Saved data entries
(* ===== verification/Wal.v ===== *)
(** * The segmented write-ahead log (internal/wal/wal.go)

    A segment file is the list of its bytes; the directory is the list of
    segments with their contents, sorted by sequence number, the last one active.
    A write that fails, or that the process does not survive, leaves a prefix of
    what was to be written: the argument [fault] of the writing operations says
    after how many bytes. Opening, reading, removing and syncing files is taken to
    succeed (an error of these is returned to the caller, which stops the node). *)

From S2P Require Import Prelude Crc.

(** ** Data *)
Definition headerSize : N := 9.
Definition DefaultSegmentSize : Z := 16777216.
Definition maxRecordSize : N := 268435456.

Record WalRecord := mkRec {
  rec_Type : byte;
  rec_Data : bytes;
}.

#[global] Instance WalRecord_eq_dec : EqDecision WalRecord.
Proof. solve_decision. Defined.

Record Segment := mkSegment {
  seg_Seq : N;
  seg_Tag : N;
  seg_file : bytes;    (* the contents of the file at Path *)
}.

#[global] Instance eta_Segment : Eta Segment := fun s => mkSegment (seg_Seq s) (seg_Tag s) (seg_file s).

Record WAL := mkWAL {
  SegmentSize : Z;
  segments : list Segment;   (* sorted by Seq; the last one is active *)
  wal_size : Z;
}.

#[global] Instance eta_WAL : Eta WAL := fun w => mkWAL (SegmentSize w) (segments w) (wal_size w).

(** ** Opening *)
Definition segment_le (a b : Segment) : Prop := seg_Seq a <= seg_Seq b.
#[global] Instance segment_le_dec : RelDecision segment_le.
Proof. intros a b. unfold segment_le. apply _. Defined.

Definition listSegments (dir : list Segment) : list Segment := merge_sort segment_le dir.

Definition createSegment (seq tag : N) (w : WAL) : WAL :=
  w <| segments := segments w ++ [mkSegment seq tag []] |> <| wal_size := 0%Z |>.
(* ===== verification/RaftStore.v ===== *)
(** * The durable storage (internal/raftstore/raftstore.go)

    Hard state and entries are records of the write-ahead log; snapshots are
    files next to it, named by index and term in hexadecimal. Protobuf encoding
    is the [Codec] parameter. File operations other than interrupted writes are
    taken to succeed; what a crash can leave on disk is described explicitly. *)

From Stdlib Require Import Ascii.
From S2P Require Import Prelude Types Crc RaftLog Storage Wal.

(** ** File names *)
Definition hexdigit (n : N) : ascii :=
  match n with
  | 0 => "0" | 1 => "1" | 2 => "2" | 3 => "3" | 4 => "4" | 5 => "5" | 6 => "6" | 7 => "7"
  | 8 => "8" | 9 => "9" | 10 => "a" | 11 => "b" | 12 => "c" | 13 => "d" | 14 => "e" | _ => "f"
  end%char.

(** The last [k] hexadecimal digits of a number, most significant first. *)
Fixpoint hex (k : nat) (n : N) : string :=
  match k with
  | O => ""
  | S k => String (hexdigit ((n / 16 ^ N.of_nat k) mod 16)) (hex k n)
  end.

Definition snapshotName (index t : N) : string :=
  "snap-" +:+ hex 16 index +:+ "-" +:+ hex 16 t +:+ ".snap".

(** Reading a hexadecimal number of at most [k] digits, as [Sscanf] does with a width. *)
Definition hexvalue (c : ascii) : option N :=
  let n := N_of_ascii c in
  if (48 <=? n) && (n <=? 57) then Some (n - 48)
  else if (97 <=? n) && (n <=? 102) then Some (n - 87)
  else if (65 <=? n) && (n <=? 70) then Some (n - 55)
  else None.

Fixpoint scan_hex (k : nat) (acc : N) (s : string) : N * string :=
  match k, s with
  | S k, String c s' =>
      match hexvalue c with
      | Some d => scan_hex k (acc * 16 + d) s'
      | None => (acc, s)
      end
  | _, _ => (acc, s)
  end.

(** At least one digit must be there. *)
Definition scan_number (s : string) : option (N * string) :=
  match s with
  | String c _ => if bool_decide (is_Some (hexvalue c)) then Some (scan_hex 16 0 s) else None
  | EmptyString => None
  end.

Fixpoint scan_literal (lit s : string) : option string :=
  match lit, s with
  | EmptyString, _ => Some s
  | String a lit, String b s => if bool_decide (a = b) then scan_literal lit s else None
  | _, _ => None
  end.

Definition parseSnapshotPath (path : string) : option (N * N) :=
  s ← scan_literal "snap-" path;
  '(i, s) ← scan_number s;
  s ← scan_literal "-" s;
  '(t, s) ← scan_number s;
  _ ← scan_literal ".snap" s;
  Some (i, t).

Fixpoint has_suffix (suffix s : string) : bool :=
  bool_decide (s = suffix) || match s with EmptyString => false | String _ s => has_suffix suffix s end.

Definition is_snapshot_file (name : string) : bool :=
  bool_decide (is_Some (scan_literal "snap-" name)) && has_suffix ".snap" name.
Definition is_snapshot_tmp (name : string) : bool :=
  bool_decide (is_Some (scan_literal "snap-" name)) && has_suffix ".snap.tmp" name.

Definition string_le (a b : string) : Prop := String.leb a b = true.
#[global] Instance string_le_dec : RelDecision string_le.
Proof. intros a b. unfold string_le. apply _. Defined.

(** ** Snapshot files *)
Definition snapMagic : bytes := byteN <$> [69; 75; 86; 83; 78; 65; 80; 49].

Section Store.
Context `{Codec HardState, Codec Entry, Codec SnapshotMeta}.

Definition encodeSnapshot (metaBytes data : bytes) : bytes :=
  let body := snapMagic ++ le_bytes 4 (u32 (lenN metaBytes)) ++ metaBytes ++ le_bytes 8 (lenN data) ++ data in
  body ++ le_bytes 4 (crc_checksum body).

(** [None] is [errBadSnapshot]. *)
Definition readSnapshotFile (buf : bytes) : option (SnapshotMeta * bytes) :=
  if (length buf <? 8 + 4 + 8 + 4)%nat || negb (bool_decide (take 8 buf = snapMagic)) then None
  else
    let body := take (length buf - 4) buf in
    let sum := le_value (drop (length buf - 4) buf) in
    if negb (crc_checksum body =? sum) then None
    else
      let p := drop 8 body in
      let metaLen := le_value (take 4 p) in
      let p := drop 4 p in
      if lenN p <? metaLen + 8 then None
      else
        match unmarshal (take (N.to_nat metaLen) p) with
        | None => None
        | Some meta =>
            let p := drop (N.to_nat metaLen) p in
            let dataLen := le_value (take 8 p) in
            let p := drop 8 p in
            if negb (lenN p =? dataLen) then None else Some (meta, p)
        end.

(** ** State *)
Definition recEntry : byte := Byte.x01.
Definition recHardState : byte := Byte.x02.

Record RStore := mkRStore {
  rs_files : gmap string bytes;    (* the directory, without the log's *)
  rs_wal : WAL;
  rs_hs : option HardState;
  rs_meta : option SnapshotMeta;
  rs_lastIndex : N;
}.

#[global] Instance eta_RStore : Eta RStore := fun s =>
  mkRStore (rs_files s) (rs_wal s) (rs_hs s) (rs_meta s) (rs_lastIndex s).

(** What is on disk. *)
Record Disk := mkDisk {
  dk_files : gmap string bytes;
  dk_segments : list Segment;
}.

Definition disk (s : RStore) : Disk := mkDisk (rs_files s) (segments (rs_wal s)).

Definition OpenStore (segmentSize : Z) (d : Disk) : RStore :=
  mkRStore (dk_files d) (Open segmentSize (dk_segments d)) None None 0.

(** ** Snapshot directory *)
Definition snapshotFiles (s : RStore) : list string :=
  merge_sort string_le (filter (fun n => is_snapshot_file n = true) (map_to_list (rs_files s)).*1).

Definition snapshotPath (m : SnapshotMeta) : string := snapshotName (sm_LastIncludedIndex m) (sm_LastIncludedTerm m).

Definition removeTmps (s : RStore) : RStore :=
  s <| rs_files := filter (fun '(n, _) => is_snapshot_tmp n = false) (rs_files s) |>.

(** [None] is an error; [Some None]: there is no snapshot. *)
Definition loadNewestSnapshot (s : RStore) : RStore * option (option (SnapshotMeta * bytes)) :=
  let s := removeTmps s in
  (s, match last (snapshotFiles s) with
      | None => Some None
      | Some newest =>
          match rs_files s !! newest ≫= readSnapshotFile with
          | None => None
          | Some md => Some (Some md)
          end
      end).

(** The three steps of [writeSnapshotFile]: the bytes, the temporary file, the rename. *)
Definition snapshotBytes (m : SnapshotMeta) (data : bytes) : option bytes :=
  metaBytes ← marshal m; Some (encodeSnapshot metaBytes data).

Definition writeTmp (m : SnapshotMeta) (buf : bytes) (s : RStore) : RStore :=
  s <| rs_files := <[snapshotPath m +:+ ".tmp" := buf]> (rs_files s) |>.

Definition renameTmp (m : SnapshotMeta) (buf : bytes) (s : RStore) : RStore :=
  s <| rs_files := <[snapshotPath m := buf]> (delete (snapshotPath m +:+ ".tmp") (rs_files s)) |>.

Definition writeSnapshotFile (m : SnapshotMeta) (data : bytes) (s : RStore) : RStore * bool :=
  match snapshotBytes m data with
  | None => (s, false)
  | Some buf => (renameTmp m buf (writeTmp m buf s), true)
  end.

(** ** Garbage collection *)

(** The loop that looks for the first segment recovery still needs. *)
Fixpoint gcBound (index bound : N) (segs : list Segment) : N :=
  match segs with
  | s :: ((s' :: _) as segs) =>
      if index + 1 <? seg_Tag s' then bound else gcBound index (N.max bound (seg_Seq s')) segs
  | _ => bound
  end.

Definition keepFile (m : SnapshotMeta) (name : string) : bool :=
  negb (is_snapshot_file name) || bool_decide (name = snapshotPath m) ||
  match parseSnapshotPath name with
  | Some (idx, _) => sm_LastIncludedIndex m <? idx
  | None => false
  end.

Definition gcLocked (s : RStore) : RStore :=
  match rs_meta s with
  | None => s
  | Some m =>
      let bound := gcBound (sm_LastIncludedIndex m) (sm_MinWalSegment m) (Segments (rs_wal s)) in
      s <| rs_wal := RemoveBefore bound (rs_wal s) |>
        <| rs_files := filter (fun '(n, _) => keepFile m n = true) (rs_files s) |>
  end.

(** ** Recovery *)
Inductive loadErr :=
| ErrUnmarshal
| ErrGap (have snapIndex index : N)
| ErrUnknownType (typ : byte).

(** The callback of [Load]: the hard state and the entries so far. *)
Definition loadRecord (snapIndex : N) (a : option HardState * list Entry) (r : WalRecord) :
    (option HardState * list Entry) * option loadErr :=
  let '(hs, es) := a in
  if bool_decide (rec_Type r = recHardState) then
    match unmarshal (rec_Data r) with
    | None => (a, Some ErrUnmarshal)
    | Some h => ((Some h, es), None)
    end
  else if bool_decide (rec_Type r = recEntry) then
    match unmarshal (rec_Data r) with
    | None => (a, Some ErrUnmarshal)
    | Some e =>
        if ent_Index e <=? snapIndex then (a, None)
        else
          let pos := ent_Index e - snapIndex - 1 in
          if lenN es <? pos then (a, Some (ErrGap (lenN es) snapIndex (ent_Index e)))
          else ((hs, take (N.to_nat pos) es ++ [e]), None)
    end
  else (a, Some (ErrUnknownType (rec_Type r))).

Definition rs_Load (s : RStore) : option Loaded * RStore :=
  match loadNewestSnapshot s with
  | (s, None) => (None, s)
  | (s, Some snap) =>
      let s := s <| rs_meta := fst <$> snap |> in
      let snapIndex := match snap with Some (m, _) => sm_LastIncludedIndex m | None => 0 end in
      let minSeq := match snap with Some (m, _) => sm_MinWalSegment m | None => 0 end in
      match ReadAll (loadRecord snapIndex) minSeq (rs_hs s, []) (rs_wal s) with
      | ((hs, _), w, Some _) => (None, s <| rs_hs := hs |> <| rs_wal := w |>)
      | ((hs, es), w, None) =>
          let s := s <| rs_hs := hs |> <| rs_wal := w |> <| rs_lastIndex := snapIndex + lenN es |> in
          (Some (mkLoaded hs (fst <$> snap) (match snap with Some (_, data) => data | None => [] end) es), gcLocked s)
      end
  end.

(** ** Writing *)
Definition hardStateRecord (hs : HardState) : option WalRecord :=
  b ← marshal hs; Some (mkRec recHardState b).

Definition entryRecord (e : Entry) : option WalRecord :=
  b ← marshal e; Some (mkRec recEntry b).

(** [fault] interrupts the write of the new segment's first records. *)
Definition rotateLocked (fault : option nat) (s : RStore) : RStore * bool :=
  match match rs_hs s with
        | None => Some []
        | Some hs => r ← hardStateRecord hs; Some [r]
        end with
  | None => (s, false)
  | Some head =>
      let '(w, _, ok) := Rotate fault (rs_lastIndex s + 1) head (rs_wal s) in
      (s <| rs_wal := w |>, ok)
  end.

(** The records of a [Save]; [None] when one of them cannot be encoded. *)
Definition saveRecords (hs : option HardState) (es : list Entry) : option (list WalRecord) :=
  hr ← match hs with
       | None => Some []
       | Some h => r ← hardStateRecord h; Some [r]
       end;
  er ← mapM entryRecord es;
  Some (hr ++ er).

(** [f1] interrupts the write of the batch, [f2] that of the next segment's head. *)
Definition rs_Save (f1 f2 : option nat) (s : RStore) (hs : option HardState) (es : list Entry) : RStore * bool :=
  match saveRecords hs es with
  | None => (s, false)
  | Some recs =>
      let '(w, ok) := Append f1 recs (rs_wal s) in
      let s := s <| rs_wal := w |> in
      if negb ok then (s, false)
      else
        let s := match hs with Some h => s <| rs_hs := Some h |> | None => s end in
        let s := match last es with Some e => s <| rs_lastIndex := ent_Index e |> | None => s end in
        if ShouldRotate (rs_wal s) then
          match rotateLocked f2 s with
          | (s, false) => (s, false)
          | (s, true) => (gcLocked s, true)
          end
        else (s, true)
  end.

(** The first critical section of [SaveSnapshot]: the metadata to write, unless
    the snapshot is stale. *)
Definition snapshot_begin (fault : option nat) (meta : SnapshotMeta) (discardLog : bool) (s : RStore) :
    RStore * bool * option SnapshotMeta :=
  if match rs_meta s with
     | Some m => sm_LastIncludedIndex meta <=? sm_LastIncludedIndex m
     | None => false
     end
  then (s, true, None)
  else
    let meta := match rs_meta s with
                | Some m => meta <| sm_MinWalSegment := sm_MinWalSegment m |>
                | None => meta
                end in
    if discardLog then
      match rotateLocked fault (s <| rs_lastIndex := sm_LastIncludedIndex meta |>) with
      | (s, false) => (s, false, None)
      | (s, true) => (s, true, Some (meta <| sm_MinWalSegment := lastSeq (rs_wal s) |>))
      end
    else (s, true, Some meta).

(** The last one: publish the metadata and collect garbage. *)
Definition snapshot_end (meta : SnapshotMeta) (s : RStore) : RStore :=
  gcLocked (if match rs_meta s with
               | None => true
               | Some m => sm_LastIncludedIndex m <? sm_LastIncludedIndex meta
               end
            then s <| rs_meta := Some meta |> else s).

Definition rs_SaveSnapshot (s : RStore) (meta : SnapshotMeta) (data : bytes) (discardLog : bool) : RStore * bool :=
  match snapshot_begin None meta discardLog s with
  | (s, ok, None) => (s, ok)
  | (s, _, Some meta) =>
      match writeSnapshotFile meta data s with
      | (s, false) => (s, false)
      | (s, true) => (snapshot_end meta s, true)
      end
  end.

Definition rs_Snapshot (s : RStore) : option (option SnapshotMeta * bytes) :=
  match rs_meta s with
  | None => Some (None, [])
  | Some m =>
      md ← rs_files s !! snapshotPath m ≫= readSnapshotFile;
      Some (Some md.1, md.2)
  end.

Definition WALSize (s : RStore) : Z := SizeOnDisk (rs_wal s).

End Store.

§ **DIRECTIONS**
Keeping every character as it is, restate the lines above that run from the line with "Definition readSnapshotFile (buf" through the line with "merge_sort string_le (filter", both included, and nothing else.

§ **SOLUTION FOR THIS TASK**
Definition readSnapshotFile (buf : bytes) : option (SnapshotMeta * bytes) :=
  if (length buf <? 8 + 4 + 8 + 4)%nat || negb (bool_decide (take 8 buf = snapMagic)) then None
  else
    let body := take (length buf - 4) buf in
    let sum := le_value (drop (length buf - 4) buf) in
    if negb (crc_checksum body =? sum) then None
    else
      let p := drop 8 body in
      let metaLen := le_value (take 4 p) in
      let p := drop 4 p in
      if lenN p <? metaLen + 8 then None
      else
        match unmarshal (take (N.to_nat metaLen) p) with
        | None => None
        | Some meta =>
            let p := drop (N.to_nat metaLen) p in
            let dataLen := le_value (take 8 p) in
            let p := drop 8 p in
            if negb (lenN p =? dataLen) then None else Some (meta, p)
        end.

(** ** State *)
Definition recEntry : byte := Byte.x01.
Definition recHardState : byte := Byte.x02.

Record RStore := mkRStore {
  rs_files : gmap string bytes;    (* the directory, without the log's *)
  rs_wal : WAL;
  rs_hs : option HardState;
  rs_meta : option SnapshotMeta;
  rs_lastIndex : N;
}.

#[global] Instance eta_RStore : Eta RStore := fun s =>
  mkRStore (rs_files s) (rs_wal s) (rs_hs s) (rs_meta s) (rs_lastIndex s).

(** What is on disk. *)
Record Disk := mkDisk {
  dk_files : gmap string bytes;
  dk_segments : list Segment;
}.

Definition disk (s : RStore) : Disk := mkDisk (rs_files s) (segments (rs_wal s)).

Definition OpenStore (segmentSize : Z) (d : Disk) : RStore :=
  mkRStore (dk_files d) (Open segmentSize (dk_segments d)) None None 0.

(** ** Snapshot directory *)
Definition snapshotFiles (s : RStore) : list string :=
  merge_sort string_le (filter (fun n => is_snapshot_file n = true) (map_to_list (rs_files s)).*1).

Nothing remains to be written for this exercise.